For hospitals and healthcare institutions, quality function deployment (QFD) is a helpful tool for developing new systems or services. QFD was originally developed by Yoji Akao in 1966 when the author combined his work in quality assurance and quality control points with function deployment used in Value Engineering. QFD has been described as “a method to transform user demands into design quality, to deploy the functions forming quality, and to deploy methods for achieving the design quality into subsystems and component parts, and ultimately to specific elements of the manufacturing process” (Mizuno & Akao, 1994). QFD is designed to help planners focus on characteristics of a new or existing product or service from the viewpoints of market segments, company, or technology-development needs. The technique yields graphs and matrices. It is widely accepted that benefits of using QFD in the healthcare industry include:

  • Increased customer satisfaction

  • Improved quality

  • Time efficiency

  • Multidiscilplinary teamwork orientation

  • Documentation orientation

The QFD method has been successfully applied to many industrial and manufacturing processes in order to ensure that quality is built into products at the outset rather than tested for after their production. However, this method has rarely been applied in the healthcare industry.

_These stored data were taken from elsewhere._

(** [String::from_utf8] succeeds. *)
Fixpoint utf8_ok (s : string) : bool :=
  match s with
  | EmptyString => true
  | String a s1 =>
      if (byte a <? 128)%Z then utf8_ok s1
      else match s1 with
           | EmptyString => false
           | String b s2 =>
               if utf8_2 a b then utf8_ok s2
               else match s2 with
                    | EmptyString => false
                    | String c s3 =>
                        if utf8_3 a b c then utf8_ok s3
                        else match s3 with
                             | EmptyString => false
                             | String d s4 => utf8_4 a b c d && utf8_ok s4
                             end
                    end
           end
  end.

(** [str::get(lo..hi)]. *)
Definition str_get (lo hi : nat) (s : string) : option string :=
  if (lo <=? hi)%nat && (hi <=? String.length s)%nat && is_char_boundary s lo && is_char_boundary s hi
  then Some (String.substring lo (hi - lo) s) else None.
Definition str_get_from (lo : nat) (s : string) : option string := str_get lo (String.length s) s.

(** [str::find(char::is_whitespace)], as the two parts. *)
Fixpoint split_at_ws (s : string) : option (string * string) :=
  match ws_len s with
  | O => match s with
         | EmptyString => None
         | String c s' => (λ '(a, b), (String c a, b)) <$> split_at_ws s'
         end
  | S _ => Some (EmptyString, s)
  end.
(** One round of the driver's loop while it is not cancelled: the driver after
    it, the observation it sends and the response it answers.  [ended] and the
    clock readings are those of the attempt, if there is one. *)
Definition driver_round (d : Driver) (timeout_debug : string) (ended : AttemptEnd) (now done_at done_ms : Z) :
    Driver * option ProbeObservation * option (Z * ProbeResult) :=
  let attempt phase := run_attempt (dv_run_id d) (dv_pid d) phase timeout_debug ended done_at done_ms in
  match dv_commands d with
  | UseLiveness :: more =>
      (mkDriver (dv_run_id d) (dv_pid d) (dv_liveness d) (dv_interval d)
         (if dv_liveness d then Some Liveness else None) (now + dv_interval d) more, None, None)
  | DReconcile response :: more =>
      let d' := mkDriver (dv_run_id d) (dv_pid d) (dv_liveness d) (dv_interval d) (dv_periodic d)
                  (dv_next_probe d) more in
      match attempt ReconcilePhase with
      | Some o => (d', Some o, Some (response, ob_result o))
      | None => (d', None, None)
      end
  | [] =>
      match dv_periodic d with
      | Some phase =>
          if (dv_next_probe d <=? now)%Z
          then (mkDriver (dv_run_id d) (dv_pid d) (dv_liveness d) (dv_interval d) (dv_periodic d)
                  (done_at + dv_interval d) [], attempt phase, None)
          else (d, None, None)
      | None => (d, None, None)
      end
  end.

(** * State *)

Record RunState := mkRun {
  rn_run_id : Z;
  rn_pid : Z;
  rn_ack_attempted : bool;
  rn_ready : bool;
  rn_tracker : HealthTracker;
}.
(* ===== verification/Executor.v ===== *)
(** The body of one operation (control/executor.rs: [execute], [reconcile],
    [materialize]) and the composition of the control plane with the manager it
    drives. *)
From S2P Require Import Prelude Text Paths Metadata Types Operation Control Health Yaml Diff Mihomo Config Capability RuntimeStore Runtime Manager ManagerSafety ManagerControl Simulation Runs ManagerProps.
From Stdlib Require Import ZArith Lia.

(** [tokio::fs::create_dir_all], [tokio::fs::write] and [tokio::fs::remove_file]. *)
Class SourceFs (W : Type) := {
  create_dir_all : string → M W (result unit IoError);
  write_source : string → string → M W (result unit IoError);
  remove_source : string → M W (result unit IoError);
}.

Section execute.
Context {PL : ProcessLib} {YF : YamlFloat} {PC : PatchCodec}.
Context {YC : YamlCodec} {UL : UrlLib} {SV : Semver}.
Context {W : Type} {EN : Env W} {FS : RuntimeFs W} {BH : BinaryHost W} {SF : SourceFs W}.
Context (self : Inner).

(** [ExecutorContext], without the manager and the registry. *)
Record ExecutorContext := mkContext { ec_source_dir : string; ec_working_dir : string }.
Context (context : ExecutorContext).

Definition domain {A} (id : OperationId) (r : result A Error) : result A CoreError :=
  res_map_err (λ e, core_error_from_domain e (Some id)) r.

(** [materialize]. *)
Definition materialize (source_dir file_name : string) (config : ConfigInput) (id : OperationId) :
    M Mgr (result string CoreError) :=
  let mismatch :=
    match ci_expected_digest config with
    | Some declared =>
        let computed := payload_digest (ci_bytes config) in
        if String.eqb declared computed then None
        else Some ("config digest mismatch: declared " +:+ declared +:+ ", computed " +:+ computed)
    | None => None
    end in
  match mismatch with
  | Some message => ret (Err (with_operation id (core_error_new CoreErrorKind.InvalidConfig message false)))
  | None =>
      r <- lift (io (create_dir_all source_dir)) ;;
      match r with
      | Err e => ret (Err (core_error_from_domain e (Some id)))
      | Ok _ =>
          let path := path_join source_dir file_name in
          r <- lift (io (write_source path (ci_bytes config))) ;;
          match r with
          | Err e => ret (Err (core_error_from_domain e (Some id)))
          | Ok _ => ret (Ok path)
          end
      end
  end.
(** Lines that say [{level target], of which everything else is no object. *)
#[local] Instance toy_lines : LineCodec := {|
  JsonValue := string;
  json_from_slice l := Some (String.string_of_list_ascii l);
  json_is_object v := starts_with "{" v;
  json_str v key :=
    '(level, target) ← split_once " " v;
    if String.eqb key "level" then strip_prefix "{" level
    else if String.eqb key "target" then Some target else None;
  rfc3339_ms _ := None;
|}.

Module demo_index.
Definition nl : string := String newline EmptyString.
(** Four lines and the beginning of a fifth, cut into batches without regard
    for the lines. *)
Definition batches : list (list Ascii.ascii) :=
  String.list_ascii_of_string <$>
    ["{info a" +:+ nl +:+ "{warn"; " b" +:+ nl +:+ "junk" +:+ nl; "{info a" +:+ nl +:+ "{deb"].
Definition ix : Index := default (index_new 0) (append_all batches (index_new 0)).
Definition f : Filter := mkFilter [Info] (Some "a") None None None.

Lemma batches_ok : Forall (λ b, Z.of_nat (length b) ≤ MAX_BATCH)%Z batches.
Proof. repeat constructor; vm_compute; discriminate. Qed.
Lemma ix_eq : append_all batches (index_new 0) = Some ix.
Proof. vm_compute. reflexivity. Qed.
End demo_index.

Lemma index_is_the_file_witness :
  ∃ ix, append_all demo_index.batches (index_new 0) = Some ix ∧ length (rows ix) = 4%nat.
Proof.
  destruct (index_is_the_file 0 demo_index.batches demo_index.batches_ok) as (ix & He & Hrows).
  exists ix. split; [exact He|]. apply Forall2_length in Hrows. rewrite <- Hrows. vm_compute. reflexivity.
Defined.

Lemma index_is_bounded_witness :
  length (ix_entries demo_index.ix) = 4%nat ∧ (name_bytes (names (ix_tables demo_index.ix)) ≤ MAX_TARGET_BYTES)%Z.
Proof.
  split; [vm_compute; reflexivity|].
  destruct (index_is_bounded 0 demo_index.batches demo_index.ix demo_index.batches_ok demo_index.ix_eq) as (_ & _ & H & _).
  exact H.
Defined.

Lemma pages_are_the_filter_witness :
  en_start <$> default [] (read_pages demo_index.ix demo_index.f 5 Latest None 1) = [0; 21]%Z.
Proof.
  rewrite (pages_are_the_filter 0 demo_index.batches demo_index.ix demo_index.f Latest None 1 5
             demo_index.batches_ok demo_index.ix_eq).
  - vm_compute. reflexivity.
  - vm_compute. lia.
Defined.

Lemma page_is_bounded_witness :
  ∃ page, scan demo_index.f After None 1 demo_index.ix = Some page ∧ (Z.of_nat (length (sn_entries page)) ≤ 1)%Z.
Proof.
  destruct (page_is_bounded 0 demo_index.batches demo_index.ix demo_index.f After None 1
              demo_index.batches_ok demo_index.ix_eq) as (page & Hs & Hl & _).
  exists page. split; [exact Hs|exact Hl].
Defined.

Moores (2005) presents a study of the potential for applying the QFD method to the analysis of the framework for safety management contained in the Ionizing Radiation (Medical Exposure) Regulations (IRMER) of 2000. In his chapter, the term quality is used to describe the degree to which the needs and requirements of the customer are fulfilled. In the case of diagnostic radiology, it was noted that safety management must not only be concerned with radiation protection but, more importantly, with the accuracy and consistency of any diagnostic outcome. According to Moores, both should be treated as important patient needs. A first stage analysis of IRMER 2000 was presented and assessed how patients’ needs had been expressed by the individual IRMER components of justification, optimization, clinical audit, expert advice, equipment, and training. The analysis involved a QFD assessment by four radiation protection experts with over 100 man-years of experience. A second stage analysis assessed how the individual IRMER components had been engineered into a safety management framework through specific requirements embodied in IRMER 2000. The results of this assessment were discussed in terms of clinical, human, operational management, and equipment related aspects of the radiological process. The study highlights how the QFD approach may be applied to engineer specific aspects of radiological practice that play a key role in ensuring that patients’ needs are fully met. As an example, clinical audit requirements were analyzed by means of the QFD method to indicate the design requirements of information and knowledge based systems that could provide the necessary information for this type of key management activity.